(** * ep-engine DCP: connection map, backfill admission, checkpoint processor
      queue and the UPR consumer entry points.

    A shallow embedding of
    - [DcpConnMap] (its implementation file): the connection registry,
      passive stream admission, the reaper pass and the backfill admission
      counters;
    - [ActiveStreamCheckpointProcessorTask] (src/dcp/stream.h): the unique
      work queue;
    - the UPR consumer entry points of [EventuallyPersistentEngine]
      (src/upr-consumer.cc).

    Machine integers are [Z] with the wrap-around written where the code can
    wrap; [double] arithmetic is IEEE-754 binary64 as specified by the
    standard library's [SpecFloat]. *)

From Stdlib Require Import ZArith Lia Bool List.
From Stdlib Require Import Reals Lra.
From Stdlib Require Import Floats.SpecFloat.
From stdpp Require Import gmap strings list fin_maps sorting.

Local Open Scope Z_scope.

(** ** Machine integers *)

Definition wrap (bits : Z) (x : Z) : Z := x mod 2 ^ bits.
Definition uint16 (x : Z) : Z := wrap 16 x.
Definition uint32 (x : Z) : Z := wrap 32 x.
Definition size_t_bits : Z := 64.
Definition SIZE_MAX : Z := 2 ^ size_t_bits - 1.

(** ** ENGINE_ERROR_CODE (the members the modelled code returns) *)

Inductive ENGINE_ERROR_CODE :=
| ENGINE_SUCCESS
| ENGINE_KEY_ENOENT
| ENGINE_KEY_EEXISTS
| ENGINE_ENOMEM
| ENGINE_NOT_STORED
| ENGINE_EINVAL
| ENGINE_ENOTSUP
| ENGINE_EWOULDBLOCK
| ENGINE_E2BIG
| ENGINE_WANT_MORE
| ENGINE_DISCONNECT
| ENGINE_EACCESS
| ENGINE_NOT_MY_VBUCKET
| ENGINE_TMPFAIL
| ENGINE_FAILED.

(** ** Backfill admission counters of DcpConnMap *)

Module Backfill.

(** binary64: 53 bits of precision, exponent of the infinities 1024. *)
Definition prec : Z := 53.
Definition emax : Z := 1024.
Definition double := spec_float.

(** Conversion of an unsigned integer to [double] (round to nearest even). *)
Definition double_of_Z (n : Z) : double := binary_normalize prec emax n 0 false.
Definition dmul : double -> double -> double := SFmul prec emax.
Definition ddiv : double -> double -> double := SFdiv prec emax.

(** The integer part of a positive finite [double]. *)
Definition truncate (m : positive) (e : Z) : Z :=
  match e with
  | Z0 => Zpos m
  | Zpos _ => Zpos m * 2 ^ e
  | Zneg _ => Zpos m / 2 ^ (- e)
  end.

(** Conversion of a non-negative finite [double] to [size_t]: the fractional
    part is discarded.  The conversion of a value that does not fit is
    undefined in C++; it is 0 here and never reached from [size_t] inputs. *)
Definition size_t_of_double (x : double) : Z :=
  match x with
  | S754_finite false m e =>
      let t := truncate m e in
      if t <=? SIZE_MAX then t else 0
  | _ => 0
  end.

(** [const uint32_t DcpConnMap::dbFileMem = 10 * 1024;] *)
Definition dbFileMem : Z := 10 * 1024.
(** [const uint16_t DcpConnMap::numBackfillsThreshold = 4096;] *)
Definition numBackfillsThreshold : Z := 4096.
(** [const uint8_t DcpConnMap::numBackfillsMemThreshold = 1;] *)
Definition numBackfillsMemThreshold : Z := 1.

(** The two counters, both guarded by [numBackfillsLock]; they are 16-bit
    unsigned members of DcpConnMap (declared in its header). *)
Record Counters := mkCounters {
  numActiveSnoozingBackfills : Z;
  maxActiveSnoozingBackfills : Z
}.

(** [static_cast<double>(numBackfillsMemThreshold)/100] *)
Definition numBackfillsMemThresholdPercent : double :=
  ddiv (double_of_Z numBackfillsMemThreshold) (double_of_Z 100).

(** [size_t max = maxDataSize * numBackfillsMemThresholdPercent / dbFileMem;] *)
Definition backfillsForDataSize (maxDataSize : Z) : Z :=
  size_t_of_double
    (ddiv (dmul (double_of_Z maxDataSize) numBackfillsMemThresholdPercent)
          (double_of_Z dbFileMem)).

(** [DcpConnMap::updateMaxActiveSnoozingBackfills] *)
Definition updateMaxActiveSnoozingBackfills (maxDataSize : Z) (c : Counters)
  : Counters :=
  let max := backfillsForDataSize maxDataSize in
  {| numActiveSnoozingBackfills := numActiveSnoozingBackfills c;
     maxActiveSnoozingBackfills :=
       uint16 (Z.max 1 (Z.min max numBackfillsThreshold)) |}.

(** [DcpConnMap::canAddBackfillToActiveQ]: the guard and the increment are
    one step, taken with [numBackfillsLock] held. *)
Definition canAddBackfillToActiveQ (c : Counters) : bool * Counters :=
  if numActiveSnoozingBackfills c <? maxActiveSnoozingBackfills c then
    (true,
     {| numActiveSnoozingBackfills := uint16 (numActiveSnoozingBackfills c + 1);
        maxActiveSnoozingBackfills := maxActiveSnoozingBackfills c |})
  else (false, c).

(** [DcpConnMap::decrNumActiveSnoozingBackfills] *)
Definition decrNumActiveSnoozingBackfills (c : Counters) : Counters :=
  if 0 <? numActiveSnoozingBackfills c then
    {| numActiveSnoozingBackfills := uint16 (numActiveSnoozingBackfills c - 1);
       maxActiveSnoozingBackfills := maxActiveSnoozingBackfills c |}
  else c.

(** The constructor: [numActiveSnoozingBackfills = 0] and then
    [updateMaxActiveSnoozingBackfills(engine.getEpStats().getMaxDataSize())]. *)
Definition init (maxDataSize : Z) : Counters :=
  updateMaxActiveSnoozingBackfills maxDataSize
    {| numActiveSnoozingBackfills := 0; maxActiveSnoozingBackfills := 0 |}.

(** The operations on the counters, and runs of them. *)
Inductive Op :=
| OpCanAdd
| OpDecr
| OpUpdateMax (maxDataSize : Z).

Definition step (c : Counters) (o : Op) : Counters :=
  match o with
  | OpCanAdd => snd (canAddBackfillToActiveQ c)
  | OpDecr => decrNumActiveSnoozingBackfills c
  | OpUpdateMax n => updateMaxActiveSnoozingBackfills n c
  end.

Definition run (ops : list Op) (c : Counters) : Counters :=
  fold_left step ops c.

(** The formula of the specification, in exact arithmetic: [maxDataSize]
    times [numBackfillsMemThreshold] percent, divided by [dbFileMem] (the
    integer part), clamped to [1, numBackfillsThreshold]. *)
Definition maxBackfillsFormula (maxDataSize : Z) : Z :=
  Z.max 1
    (Z.min (maxDataSize * numBackfillsMemThreshold / (100 * dbFileMem))
           numBackfillsThreshold).

(** [limitKept ops c]: along the run of [ops] from [c], no
    [updateMaxActiveSnoozingBackfills] sets the limit below the count of
    that moment. *)
Fixpoint limitKept (ops : list Op) (c : Counters) : bool :=
  match ops with
  | [] => true
  | o :: rest =>
      match o with
      | OpUpdateMax n =>
          numActiveSnoozingBackfills c <=?
            maxActiveSnoozingBackfills (updateMaxActiveSnoozingBackfills n c)
      | _ => true
      end && limitKept rest (step c o)
  end.

(** *** Binary64 rounding: shifts, locations and round to nearest even *)

(** [loc_of_rem r den]: where [r/den] lies in [0,1), as a rounding location. *)
Definition loc_of_rem (r den : Z) : location :=
  if r =? 0 then loc_Exact else loc_Inexact (2 * r ?= den).

(** The record is the integer part and the location of [n / den]. *)
Definition represents (mrs : shr_record) (n den : Z) : Prop :=
  shr_m mrs = n / den /\ loc_of_shr_record mrs = loc_of_rem (n mod den) den.

Lemma shr_record_of_loc_represents (m r den : Z) :
  0 <= r < den ->
  represents (shr_record_of_loc m (loc_of_rem r den)) (m * den + r) den.
Proof.
  intros Hr. unfold represents.
  assert (Hd : (m * den + r) / den = m).
  { rewrite Z.add_comm, Z.div_add by lia. rewrite Z.div_small by lia. lia. }
  assert (Hm : (m * den + r) mod den = r).
  { rewrite Z.add_comm, Z.mod_add by lia. apply Z.mod_small. lia. }
  rewrite Hd, Hm. unfold loc_of_rem.
  destruct (r =? 0); [done|]. by destruct (2 * r ?= den).
Qed.

Lemma div_mod_double (n den m b rem : Z) :
  n = den * (2 * m + b) + rem -> 0 <= rem < den -> 0 <= b <= 1 ->
  n / (2 * den) = m /\ n mod (2 * den) = b * den + rem.
Proof.
  intros Hn Hrem Hb.
  assert (Hr : 0 <= b * den + rem < 2 * den) by nia.
  assert (He : n = 2 * den * m + (b * den + rem)) by lia.
  split; symmetry.
  - apply (Z.div_unique n (2 * den) m (b * den + rem)); [by left|done].
  - apply (Z.mod_unique n (2 * den) m (b * den + rem)); [by left|done].
Qed.

Lemma shr_1_represents (mrs : shr_record) (n den : Z) :
  0 <= n -> 0 < den ->
  represents mrs n den -> represents (shr_1 mrs) n (2 * den).
Proof.
  intros Hn Hden [Hm Hl]. destruct mrs as [m r s]. simpl in Hm, Hl.
  pose proof (Z.div_mod n den ltac:(lia)) as Hq.
  pose proof (Z.mod_pos_bound n den Hden) as Hr.
  pose proof (Z.div_pos n den Hn Hden) as Hm0.
  rewrite <- Hm in Hq, Hm0. clear Hm.
  set (rem := n mod den) in *.
  assert (Hs : (r || s) = negb (rem =? 0)).
  { unfold loc_of_rem in Hl. destruct (rem =? 0) eqn:H0.
    - by destruct r, s.
    - by destruct (2 * rem ?= den), r, s. }
  assert (Hcase : forall m' b, m = 2 * m' + b -> 0 <= b <= 1 ->
            represents {| shr_m := m'; shr_r := negb (b =? 0); shr_s := (r || s) |}
                       n (2 * den)).
  { intros m' b -> Hb.
    destruct (div_mod_double n den m' b rem Hq Hr Hb) as [Hd Hmod].
    split; simpl; [done|]. rewrite Hmod, Hs. unfold loc_of_rem.
    assert (b = 0 \/ b = 1) as [->| ->] by lia; simpl.
    - rewrite Z.add_0_l. destruct (rem =? 0) eqn:H0; simpl; [done|].
      apply Z.eqb_neq in H0.
      replace (2 * rem ?= 2 * den) with Lt; [done|].
      symmetry. apply Z.compare_lt_iff. lia.
    - replace (1 * den + rem =? 0) with false
        by (symmetry; apply Z.eqb_neq; lia).
      destruct (rem =? 0) eqn:H0; simpl.
      + apply Z.eqb_eq in H0. rewrite H0.
        replace (2 * (1 * den + 0) ?= 2 * den) with Eq; [done|].
        symmetry. apply Z.compare_eq_iff. lia.
      + replace (2 * (1 * den + rem) ?= 2 * den) with Gt; [done|].
        symmetry. apply Z.compare_gt_iff. apply Z.eqb_neq in H0. lia. }
  destruct m as [|[p|p|]|p]; simpl; try lia.
  - apply (Hcase 0 0); lia.
  - apply (Hcase (Zpos p) 1); lia.
  - apply (Hcase (Zpos p) 0); lia.
  - apply (Hcase 0 1); lia.
Qed.

Lemma pow2_xO (p : positive) : 2 ^ Zpos p~0 = 2 ^ Zpos p * 2 ^ Zpos p.
Proof. rewrite <- Z.pow_add_r by lia. f_equal. lia. Qed.

Lemma pow2_xI (p : positive) : 2 ^ Zpos p~1 = 2 * (2 ^ Zpos p * 2 ^ Zpos p).
Proof.
  rewrite <- Z.pow_add_r by lia. rewrite <- (Z.pow_succ_r 2) by lia.
  f_equal. lia.
Qed.

Lemma iter_pos_shr_1_represents (p : positive) (mrs : shr_record) (n den : Z) :
  0 <= n -> 0 < den ->
  represents mrs n den ->
  represents (SpecFloat.iter_pos shr_1 p mrs) n (den * 2 ^ Zpos p).
Proof.
  intros Hn. revert mrs den.
  induction p as [p IH|p IH|]; intros mrs den Hden Hrep;
    cbn [SpecFloat.iter_pos];
    try pose proof (Z.pow_pos_nonneg 2 (Zpos p) ltac:(lia) ltac:(lia)) as Hpow.
  - replace (den * 2 ^ Zpos p~1) with (2 * den * 2 ^ Zpos p * 2 ^ Zpos p)
      by (rewrite pow2_xI; lia).
    apply IH; [lia|]. apply IH; [lia|]. by apply shr_1_represents.
  - replace (den * 2 ^ Zpos p~0) with (den * 2 ^ Zpos p * 2 ^ Zpos p)
      by (rewrite pow2_xO; lia).
    apply IH; [lia|]. by apply IH.
  - replace (den * 2 ^ 1) with (2 * den) by lia. by apply shr_1_represents.
Qed.

(** [shr] by [k]: the exponent grows by [max 0 k], the denominator by
    [2 ^ max 0 k]. *)
Lemma shr_represents (mrs : shr_record) (e k n den : Z) :
  0 <= n -> 0 < den ->
  represents mrs n den ->
  snd (shr mrs e k) = e + Z.max 0 k /\
  represents (fst (shr mrs e k)) n (den * 2 ^ Z.max 0 k).
Proof.
  intros Hn Hden Hrep. destruct k as [|p|p]; simpl.
  - split; [lia|]. by rewrite Z.mul_1_r.
  - split; [lia|]. by apply iter_pos_shr_1_represents.
  - split; [lia|]. by rewrite Z.mul_1_r.
Qed.

(** Round to nearest even picks an integer within one half of [n / den]. *)
Lemma round_nearest_even_represents (mrs : shr_record) (n den : Z) :
  0 <= n -> 0 < den ->
  represents mrs n den ->
  let m := round_nearest_even (shr_m mrs) (loc_of_shr_record mrs) in
  n / den <= m <= n / den + 1 /\ - den <= 2 * (m * den - n) <= den.
Proof.
  intros Hn Hden [Hm Hl]. simpl. rewrite Hl, Hm.
  pose proof (Z.div_mod n den ltac:(lia)) as Hq.
  pose proof (Z.mod_pos_bound n den Hden) as Hr.
  set (q := n / den) in *. set (rem := n mod den) in *.
  assert (Hq1 : (q + 1) * den = den * q + den) by lia.
  assert (Hq0 : q * den = den * q) by lia.
  unfold loc_of_rem. destruct (rem =? 0) eqn:H0; simpl.
  - apply Z.eqb_eq in H0. rewrite Hq0. lia.
  - destruct (2 * rem ?= den) eqn:Hc.
    + apply Z.compare_eq in Hc.
      destruct (Z.even q); [rewrite Hq0|rewrite Hq1]; lia.
    + rewrite Z.compare_lt_iff in Hc. rewrite Hq0. lia.
    + rewrite Z.compare_gt_iff in Hc. rewrite Hq1. lia.
Qed.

★ ★ ★ ★

### WORK INSTRUCTIONS:
In the material above, how many lines include the string "part"? State the number alone.

### ANSWER SPACE:
4